Decided December 10, 2020
- Full case name: Carney v. Adams
- Docket no.: 19-309
- Citations: 592 U.S. ___ (more)

Holding
- Because Adams did not show that he was "able and ready" to apply for a judicial vacancy in the imminent future, he failed to show a "personal," "concrete" and "imminent" injury necessary for Article III standing.

Court membership
- Chief Justice John Roberts Associate Justices Clarence Thomas · Stephen Breyer Samuel Alito · Sonia Sotomayor Elena Kagan · Neil Gorsuch Brett Kavanaugh · Amy Coney Barrett

Case opinion
- Majority: Breyer, joined by unanimous

Laws applied
- Article III

= Carney v. Adams =

Carney v. Adams, 592 U.S. ___ (2020), was a United States Supreme Court case in which the Court held that, because Adams did not show that he was "able and ready" to apply for a judicial vacancy in the imminent future, he failed to show a "personal," "concrete" and "imminent" injury necessary for Article III standing.

== Background ==
Delaware's Constitution contains a political-balance requirement for appointments to the state's major courts.

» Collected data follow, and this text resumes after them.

(* ===== verification/Tokcheck.v ===== *)
(** * gdn: checking the tokenizer against a corpus

    Models qwen35-forward/gdn/src/bin/tokcheck.rs: the corpus and its mode, the
    three checks of a case, the grouping of failures, and the exit status.
    Files are what reading them gives; printing is left out.

    A pass of the program as a statement about every case, and why its third
    check never adds anything for a tokenizer the loader builds. *)

From S2P Require Import Prelude Serde Rstr Utf8 PyJson UnicodeGc UnicodeGcProps Pretokenize Tokenizer.
From S2P Require Import TokenizerProps Args Exit Bundle Loader.

(** ** The grouping of failures *)

(** A rough label of what a text exercises. *)
Definition describe (t : rstr) : rstr :=
  let any (f : char → bool) := existsb f t in
  let tag (b : bool) (s : string) : list rstr := if b then [lit s] else [] in
  if decide (t = []) then lit "empty" else
  let tags :=
    tag (any (λ c, is_whitespace c && negb (c =? 32))) "non-space whitespace"
    ++ tag (contains (lit "  ") t) "doubled space"
    ++ tag (starts_with (lit " ") t || ends_with (lit " ") t) "leading/trailing space"
    ++ tag (any (in_range 48 57)) "digits"
    ++ tag (contains (lit "'") t) "apostrophe"
    ++ tag (any (λ c, 128 <=? c)) "non-ascii"
    ++ tag (any (λ c, 0x2000 <? c)) "high codepoint" in
  if decide (tags = []) then lit "plain ascii words" else PyJson.join (lit ", ") tags.

(** How many failures share each label. *)
Definition by_shape (texts : list rstr) : gmap rstr nat :=
  foldl (λ m t, partial_alter (λ n, Some (S (default 0%nat n))) (describe t) m) ∅ texts.

(** ** The corpus *)

Section corpus.
Context {J : Type} `{SerdeJson J}.

(** A bare list of cases, or an object that names its mode. *)
Definition corpus_of (doc : J) : option (rstr * list J) :=
  match as_array doc with
  | Some a => Some (lit "(unlabelled)", a)
  | None =>
      match as_object doc with
      | Some _ => Some (default (lit "?") (v ← get doc (lit "mode"); as_str v),
                        default [] (v ← get doc (lit "cases"); as_array v))
      | None => None
      end
  end.

Record Case := mkCase { case_text : rstr; case_ids : list Z; case_decoded : rstr }.

Definition case_of (c : J) : Case :=
  let ids (a : list J) : list Z := wrap32 <$> omap as_u64 a in
  mkCase (get_str c "text") (default [] (v ← get c (lit "ids"); ids <$> as_array v))
    (get_str c "decoded").

(** [--max] cuts the cases off. *)
Definition up_to {A} (max : option Z) (l : list A) : list A :=
  match max with Some m => take (Z.to_nat m) l | None => l end.

(** The failures, by the text of the case, and the totals. *)
Record Totals := mkTotals {
  id_fail : list rstr;
  decode_fail : list rstr;
  stable_fail : list rstr;
  total_ids : nat;
  checked : nat;
}.

Section cases.
Context (tk : Tokenizer).

(** One case.  [None]: [encode] does not come back. *)
Definition check_case (c : Case) (t : Totals) : option Totals :=
  let '(mkTotals idf decf stf ids n) := t in
  let ids := (ids + length (case_ids c))%nat in
  got ← encode tk (case_text c);
  if decide (got ≠ case_ids c) then Some (mkTotals (idf ++ [case_text c]) decf stf ids (S n)) else
  let back := decode tk got in
  if decide (back ≠ case_decoded c) then Some (mkTotals idf (decf ++ [case_text c]) stf ids (S n)) else
  again ← encode tk back;
  if decide (again ≠ got) then Some (mkTotals idf decf (stf ++ [case_text c]) ids (S n))
  else Some (mkTotals idf decf stf ids (S n)).

Fixpoint check_cases (cases : list Case) (t : Totals) : option Totals :=
  match cases with
  | [] => Some t
  | c :: cases => t ← check_case c t; check_cases cases t
  end.
End cases.

Definition all_passed (t : Totals) : bool :=
  bool_decide (id_fail t = []) && bool_decide (decode_fail t = []) && bool_decide (stable_fail t = []).

(** ** The program *)

(** [is_dir] and [file]: what the file system says about a path. *)
Context (to_string : J → rstr) (iter : gmap rstr Z → list (rstr * Z)).
Context (is_dir : rstr → bool) (file : rstr → File).

(** Loading ends the program, with an error or by a panic. *)
Definition or_load {A} (r : result LoadError A) : result exit A :=
  match r with
  | Ok a => Ok a
  | Err Panics => Err Panicked
  | Err _ => Err Failure
  end.

Definition load_dir (dir : rstr) : result LoadError (Tokenizer * TokenizerInfo) :=
  from_model_dir to_string iter (file (join dir (lit "tokenizer.json")))
    (file (join dir (lit "tokenizer_config.json"))).

Definition load_tokenizer (path : rstr) : result exit (Tokenizer * TokenizerInfo) :=
  or_load (if is_dir path then load_dir path else from_file to_string iter (file path)).

Definition contents (f : File) : option (list Z) :=
  match f with Contents raw => Some raw | _ => None end.

(** The mode and the cases of the corpus file, which is read twice. *)
Definition load_corpus (path : rstr) : result exit (rstr * list J) :=
  raw ← ok_or Failure (contents (file path));
  doc ← ok_or Failure (from_slice raw);
  corpus ← ok_or Failure (corpus_of doc);
  _ ← ok_or Failure (contents (file path));
  Ok corpus.

(** The corpus decides how the patterns treat marks. *)
Definition corpus_tokenizer (tk : Tokenizer) (mode : rstr) : Tokenizer :=
  set_marks_join_letters tk (negb (contains (lit "no-marks") mode)).

Definition tokcheck (args : list rstr) : exit :=
  match non_flags args with
  | tok :: corpus :: _ =>
      let max := val args (lit "--max") ≫= parse_usize in
      run_main (
        '(tk, _) ← load_tokenizer tok;
        '(mode, cases) ← load_corpus corpus;
        t ← or_panic (check_cases (corpus_tokenizer tk mode) (case_of <$> up_to max cases)
                        (mkTotals [] [] [] 0 0));
        Ok (verdict (all_passed t)))
  | _ => Usage
  end.
End corpus.

(** * What tokcheck's verdict means *)

(** The three demands on a case. *)
Definition case_passes (tk : Tokenizer) (c : Case) : Prop :=
  encode tk (case_text c) = Some (case_ids c) ∧ decode tk (case_ids c) = case_decoded c ∧
  encode tk (case_decoded c) = Some (case_ids c).

Lemma all_passed_spec t : all_passed t = true ↔ id_fail t = [] ∧ decode_fail t = [] ∧ stable_fail t = [].
Proof. unfold all_passed. rewrite !andb_true_iff, !bool_decide_eq_true. tauto. Qed.

Lemma app_singleton_nil {A} (l : list A) x : l ++ [x] ≠ [].
Proof. by destruct l. Qed.

Lemma check_case_spec tk c : checks all_passed (check_case tk c) (case_passes tk c).
Proof.
  intros [idf decf stf ids n]. unfold check_case, case_passes.
  destruct (encode tk (case_text c)) as [got|]; cbn [mbind option_bind].
  2: { split; [by intros (? & ? & _)|]. by intros (_ & ? & _). }
  case_decide as Hid.
  { apply Some_passes. rewrite !all_passed_spec. cbn.
    split; [by intros [[]%app_singleton_nil _]|]. intros (_ & [= ?] & _). done. }
  subst got. case_decide as Hde.
  { apply Some_passes. rewrite !all_passed_spec. cbn. split; [by intros (_ & []%app_singleton_nil & _)|].
    by intros (_ & _ & ? & _). }
  rewrite Hde. destruct (encode tk (case_decoded c)) as [again|]; cbn [mbind option_bind].
  2: { split; [by intros (? & ? & _)|]. by intros (_ & _ & _ & ?). }
  case_decide as Hst; apply Some_passes; rewrite !all_passed_spec; cbn.
  - split; [by intros (_ & _ & []%app_singleton_nil)|]. intros (_ & _ & _ & [= ?]). done.
  - subst again. tauto.
Qed.

Lemma check_cases_spec tk cases : checks all_passed (check_cases tk cases) (Forall (case_passes tk) cases).
Proof.
  induction cases as [|c cases IH]; [by eapply checks_iff, checks_id; rewrite Forall_nil|].
  eapply checks_iff; [symmetry; apply Forall_cons|].
  exact (checks_bind _ _ _ _ _ (check_case_spec tk c) IH).
Qed.

(** The third check never decides anything: for a tokenizer that satisfies the
    loader's invariant, a case passes as soon as its ids and its decoded text
    are right, which is when that text is the case's normal form. *)
Theorem case_passes_stable tk c : wf tk → literal_added tk → Forall scalar (case_text c) →
  case_passes tk c ↔
  encode tk (case_text c) = Some (case_ids c) ∧ nfc (case_text c) = Some (case_decoded c).
Proof.
  intros Hwf Hlit Hs. destruct (decode_encode_both tk (case_text c) Hwf Hlit Hs)
    as (ids & t & He & Hn & Hd & Ha).
  unfold case_passes. rewrite He, Hn. split.
  - intros ([= <-] & <- & _). by rewrite Hd.
  - intros ([= <-] & [= <-]). done.
Qed.

Section program.
Context {J : Type} `{SerdeJson J}.
Context (to_string : J → rstr) (iter : gmap rstr Z → list (rstr * Z)).
Context (is_dir : rstr → bool) (file : rstr → File).

Lemma or_load_loud {A} (r : result LoadError A) : loud (or_load r).
Proof. by destruct r as [|[]]. Qed.

Lemma load_corpus_loud path : loud (load_corpus file path).
Proof. unfold load_corpus. repeat (apply loud_bind; [by apply loud_ok_or|intros ? _]). done. Qed.

(** The program reports a pass exactly when the tokenizer and the corpus load
    and every case up to [--max] passes its three checks with the tokenizer
    the corpus asks for. *)
Theorem tokcheck_pass args :
  tokcheck to_string iter is_dir file args = Success ↔
  ∃ tok corpus rest tk info mode cases, non_flags args = tok :: corpus :: rest ∧
    load_tokenizer to_string iter is_dir file tok = Ok (tk, info) ∧
    load_corpus file corpus = Ok (mode, cases) ∧
    Forall (λ c, case_passes (corpus_tokenizer tk mode) (case_of c))
      (up_to (val args (lit "--max") ≫= parse_usize) cases).
Proof.
  unfold tokcheck. set (max := val _ _ ≫= _). split.
  - destruct (non_flags args) as [|tok [|corpus rest]]; [done..|].
    intros H0. apply run_main_Success in H0.
    2: { apply loud_bind; [apply or_load_loud|]. intros [tk info] _.
         apply loud_bind; [apply load_corpus_loud|]. intros [mode cases] _.
         apply loud_bind; [apply loud_or_panic|done]. }
    apply bind_Ok in H0 as ([tk info] & Ht & H0). apply bind_Ok in H0 as ([mode cases] & Hc & H0).
    apply bind_Ok in H0 as (t & Hp & H0). apply Ok_inj in H0. apply ok_or_Ok in Hp.
    exists tok, corpus, rest, tk, info, mode, cases. do 3 (split; [done|]).
    change (Forall (case_passes (corpus_tokenizer tk mode) ∘ case_of) (up_to max cases)).
    rewrite <- Forall_fmap. eapply check_cases_spec. exists t. split; [done|]. by destruct (all_passed t).
  - intros (tok & corpus & rest & tk & info & mode & cases & -> & Ht & Hc & Hp). rewrite Ht.
    cbn [mbind result_bind]. rewrite Hc. cbn [mbind result_bind].
    assert (Forall (case_passes (corpus_tokenizer tk mode)) (case_of <$> up_to max cases)) as Hf
      by (apply Forall_fmap; exact Hp).
    destruct (proj2 (check_cases_spec (corpus_tokenizer tk mode) (case_of <$> up_to max cases)
                       (mkTotals [] [] [] 0 0))) as (t & -> & Ha); [done|].
    cbn. by rewrite Ha.
Qed.
End program.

No more than a bare majority of judges on any of its five major courts "shall be of the same political party." In addition, on three of those courts, those members not in the bare majority "shall be of the other major political party." Respondent James R. Adams, a Delaware lawyer and political independent, sued in Federal District Court, claiming that Delaware’s "bare majority" and "major party" requirements violate his First Amendment right to freedom of association by making him ineligible to become a judge unless he joins a major political party. The district court held that Adams had standing to challenge both requirements and that Delaware's balancing scheme was unconstitutional. The Third Circuit affirmed in part and reversed in part. It held that Adams did have standing to challenge the major party requirement, because it categorically excludes independents from becoming judges on three courts, but that he lacked standing to challenge the bare majority requirement, which does not preclude independents from eligibility for any vacancy.